This is Sunday will be my fourth Mother’s Day with full arms. Each year my arms feel more full than the last, and this year is no different. But not every Mother’s Day has been this way for me. While this might be my fourth happy Mother’s Day, it is actually my sixth Mother’s Day. I remember that one so clearly. We had just passed the due date for our first baby. Daniel quietly celebrated me for the life I carried briefly, though my womb and arms remained achingly empty. I remember every quiet Mother’s Day after that, when I wondered if God would ever answer the cry of my heart for children this side of heaven. I remember the Mother’s Day after our second miscarriage, when my arms were full with the twins, yet I still longed for the baby I would never hold in this life.
Mother’s Day can be bittersweet for so many of us.
In the years between our first miscarriage and the birth of the twins I taught a Marriage and Family class at a Christian high school. I still remember how I felt when I took the job. I was defeated. This was not my plan. We had just moved to Little Rock, and all along I had thought I would have a baby by then. But I didn’t. Instead I had a classroom full of eager students, and all I could see was disappointment.
Earlier this year I was asked to speak to the women of Ouachita Baptist University. One of my former students was in charge of the women’s event and invited me to come. It hit me again, as I had dinner with my former student and saw others at the event, that God had not forgotten me in those silent years. These young women, now growing in their faith, getting married (way to make me feel old!), and navigating young adulthood were God’s good gift to me in my suffering.
I loved those years of teaching, I really did. I chaperoned the junior class ski trip, met with students for lunch, attended soccer games, listened to stories of struggle and hurt, and taught them the Bible. But what I didn’t see in the moment is that God was answering my prayer for children, just not in the way I wanted. I wanted diaper changes, a closet full of baby clothes, and sleepless nights. I wanted toddler crafts and story time. I wanted to hear a little voice call me “mommy.” Instead I got something else. I got textbooks and quizzes. I got tangential conversations on the image of God and abortion. I got flesh and blood people to pour into—and it was good. And I will never forget the joy those students had for me when I told them I was pregnant, and then the even greater joy they had when we all found out a few weeks later that it was twins. They were a bright spot in a dark time in my life, and I am eternally grateful to God for them.
What I didn’t have eyes to see then is that God was answering the cry of my heart, just not in the way I wanted. He was giving me children, just not in the way I thought I deserved. He was making me into a mother, just not in the timeframe I expected. And he was filling my life with good gifts, just not in ways I imagined he would.

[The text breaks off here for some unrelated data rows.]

(** * react-a-to-z: the tic-tac-toe history tracker and the task reducer

  A shallow embedding of
  - [src/Tutorial_tic-tac-toe/tic-tac-toe/tic-tac-toe.js]
    ([calculateWinner], [Board.handleClick], [Game.handlePlay],
    [Game.jumpTo], the [moves] list), and
  - [src/3. Managing State/taskReducers.js] ([taskReducers]),
  followed by the properties of the written specification that concern
  them. *)

From Stdlib Require Import String Ascii Decimal DecimalString.
From Stdlib Require Import List ZArith Bool Lia Permutation.
Import ListNotations.

Local Open Scope string_scope.
Local Open Scope nat_scope.
Local Open Scope list_scope.

(** ** JavaScript values and arrays *)

Module JS.

(** The primitive values that occur in the two programs. *)
Inductive value : Type :=
| VUndefined
| VNull
| VBool (b : bool)
| VNum (n : Z)
| VStr (s : string).

Definition value_eq_dec (a b : value) : {a = b} + {a <> b}.
Proof.
  decide equality;
    [ apply Bool.bool_dec | apply Z.eq_dec | apply string_dec ].
Defined.

(** [a === b] on primitives. *)
Definition strict_eq (a b : value) : bool :=
  if value_eq_dec a b then true else false.

(** ToBoolean: what [if (v)] and [v && ...] test. *)
Definition truthy (v : value) : bool :=
  match v with
  | VUndefined | VNull => false
  | VBool b => b
  | VNum n => negb (n =? 0)%Z
  | VStr s => negb (String.eqb s "")
  end.

(** [arr[i]]: reading past the end gives [undefined]. *)
Definition get (arr : list value) (i : nat) : value :=
  nth i arr VUndefined.

(** [arr[i] = v] on a fresh copy: in range it overwrites, out of range
    the array grows and the skipped positions read [undefined]. *)
Definition set (i : nat) (v : value) (arr : list value) : list value :=
  if i <? length arr
  then firstn i arr ++ v :: skipn (S i) arr
  else arr ++ repeat VUndefined (i - length arr) ++ [v].

(** [arr[k]] for a number [k] that need not be a valid index. *)
Definition index {A : Type} (arr : list A) (k : Z) : option A :=
  if (k <? 0)%Z then None else nth_error arr (Z.to_nat k).

(** [arr.slice(0, e)]: a negative [e] counts from the end. *)
Definition slice0 {A : Type} (arr : list A) (e : Z) : list A :=
  let len := Z.of_nat (length arr) in
  let fin := if (e <? 0)%Z then Z.max (len + e) 0 else Z.min e len in
  firstn (Z.to_nat fin) arr.

(** [Array(n).fill(v)]. *)
Definition fill (n : nat) (v : value) : list value := repeat v n.

(** Number-to-string conversion of a non-negative integer, as in
    ["..." + move]. *)
Definition dec (n : nat) : string :=
  NilEmpty.string_of_uint (Nat.to_uint n).

(** String conversion of a value, as in ["..." + v]. *)
Definition toString (v : value) : string :=
  match v with
  | VUndefined => "undefined"
  | VNull => "null"
  | VBool true => "true"
  | VBool false => "false"
  | VNum n =>
      if (n <? 0)%Z then ("-" ++ dec (Z.to_nat (- n)))%string
      else dec (Z.to_nat n)
  | VStr s => s
  end.

(** A call either returns or throws. *)
Inductive outcome (A : Type) : Type :=
| Returns (a : A)
| Throws (msg : string).
Arguments Returns {A} a.
Arguments Throws {A} msg.

End JS.
Import JS.

(** ** Tic-tac-toe *)

Module TicTacToe.

Definition board := list value.
Definition line := (nat * nat * nat)%type.

(** The [lines] table of [calculateWinner]. *)
Definition lines : list line :=
  [ (0, 1, 2); (3, 4, 5); (6, 7, 8);
    (0, 3, 6); (1, 4, 7); (2, 5, 8);
    (0, 4, 8); (2, 4, 6) ].

(** The test of the loop body:
    [squares[a] && squares[a] === squares[b] && squares[b] === squares[c]]. *)
Definition lineMatches (squares : board) (l : line) : bool :=
  let '(a, b, c) := l in
  truthy (get squares a)
  && strict_eq (get squares a) (get squares b)
  && strict_eq (get squares b) (get squares c).

(** The [for] loop of [calculateWinner] over a table of lines. *)
Fixpoint scanLines (ls : list line) (squares : board) : value :=
  match ls with
  | [] => VNull
  | (a, b, c) :: rest =>
      if lineMatches squares (a, b, c)
      then get squares a
      else scanLines rest squares
  end.

Definition calculateWinner (squares : board) : value :=
  scanLines lines squares.

(** [Board.handleClick(i)], for the props [xIsNext], [squares], [onPlay].
    The callback works on the state [S] of whoever owns it. *)
Definition handleClick {S : Type} (xIsNext : bool) (squares : board)
    (onPlay : board -> S -> S) (i : nat) (s : S) : S :=
  if truthy (get squares i) || truthy (calculateWinner squares)
  then s
  else
    let nextSquares :=
      if xIsNext then set i (VStr "X") squares
      else set i (VStr "O") squares in
    onPlay nextSquares s.

(** The status line of [Board]. *)
Definition status (xIsNext : bool) (squares : board) : string :=
  let winner := calculateWinner squares in
  if truthy winner
  then ("Winner: " ++ toString winner)%string
  else ("Next Player: " ++ (if xIsNext then "X" else "O"))%string.

(** The two state variables of [Game]. *)
Record GameState : Type := mkGame {
  history : list board;
  currentMove : Z
}.

(** [useState([Array(9).fill(null)])], [useState(0)]. *)
Definition initialState : GameState :=
  mkGame [fill 9 VNull] 0.
(** * The cleanlab example notebooks as effectful programs

    The repository is three Jupyter notebooks.  Each one is glue code: it
    moves tables and arrays between calls into pandas, scikit-learn, XGBoost,
    cleanlab, PyTorch/timm and Keras.  The embedding keeps that shape.

    - A notebook is a program in a small free monad ([prog]): every call into
      an external library is a [Call] node carrying the call and its
      arguments, every [!cmd] line is a [Bang] node, an exception raised by
      the interpreter or by numpy/pandas indexing is a [Raise] node.
    - The data the notebooks shuffle around (data frames, index arrays, 2-D
      arrays, image data sets) is modelled concretely, with the indexing
      operations the cells use written out, including what they do out of
      range.
    - A run interprets the calls with an environment ([env]); it returns the
      result (a value or the exception that reached the top level), the final
      world and the trace of calls made. *)

From Stdlib Require Import ZArith List String Ascii Bool Floats Lia.
From stdpp Require Import base option list gmap strings pretty.

Set Warnings "-inexact-float".
Open Scope string_scope.
Open Scope list_scope.

(* ===================================================================== *)
(** * Python run time: exceptions, programs, runs                         *)
(* ===================================================================== *)

(** The exceptions that can reach the top level of a cell.  None of them is
    defined by the notebooks: the first five are raised by the interpreter or
    inside numpy/pandas indexing, [LibraryError] stands for whatever an
    external call raises. *)
Inductive exn : Type :=
| KeyError (key : string)
| IndexError (msg : string)
| ValueError (msg : string)
| ZeroDivisionError
| NameError (name : string)
| LibraryError (library : string) (msg : string).

Section Prog.
Context {E : Type -> Type}.

(** Programs over the call signature [E]. *)
Inductive prog (R : Type) : Type :=
| Ret (r : R)
| Raise (e : exn)
| Call {X : Type} (c : E X) (k : X -> prog R)
| Bang (cmd : string) (k : prog R).

Global Arguments Ret {R} r.
Global Arguments Raise {R} e.
Global Arguments Call {R X} c k.
Global Arguments Bang {R} cmd k.

Fixpoint bind {A B} (p : prog A) (f : A -> prog B) : prog B :=
  match p with
  | Ret a => f a
  | Raise e => Raise e
  | Call c k => Call c (fun x => bind (k x) f)
  | Bang cmd k => Bang cmd (bind k f)
  end.

(** One library call, result returned as is. *)
Definition call {X} (c : E X) : prog X := Call c Ret.

(** A [!cmd] line. *)
Definition bang (cmd : string) : prog unit := Bang cmd (Ret tt).

(** [for x in xs: s = body(x, s)] *)
Fixpoint for_in {A S} (xs : list A) (body : A -> S -> prog S) (s : S) : prog S :=
  match xs with
  | [] => Ret s
  | x :: xs' => bind (body x s) (for_in xs' body)
  end.

(** A loop body that may [break]. *)
Inductive control (S : Type) : Type :=
| Continue (s : S)
| Break (s : S).
Global Arguments Continue {S} s.
Global Arguments Break {S} s.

Those years were not a waste. They were God’s gift to me. I was not in a holding pattern. I was not waiting for my life to begin. It was unfolding right before my eyes in the lives of students who needed God’s word implanted in their life.
Many will feel the same way this Mother’s Day—silent, alone, out of place, forgotten, or like less of a woman. I know. I’ve been there. It’s a hard day for the one with the empty womb. It’s a hard day for the one whose womb aches for a child lost or a child who is wayward. Sometimes the silence of Mother’s Day is screaming in your face. Sometimes the silence of Mother’s Day is not so silent after all. But I think heaven is celebrating you, even if no one else sees. For every life you pour into, every disciple you encourage, every student you care for, every brokenhearted person you love, you are, as Gloria Furman says, “nurturing life in the face of death.” And God sees that and is pleased with you.
As those who celebrate with loud homes this Sunday, let us also celebrate the ones with quiet homes, too, so that no woman has a silent Mother’s Day alone.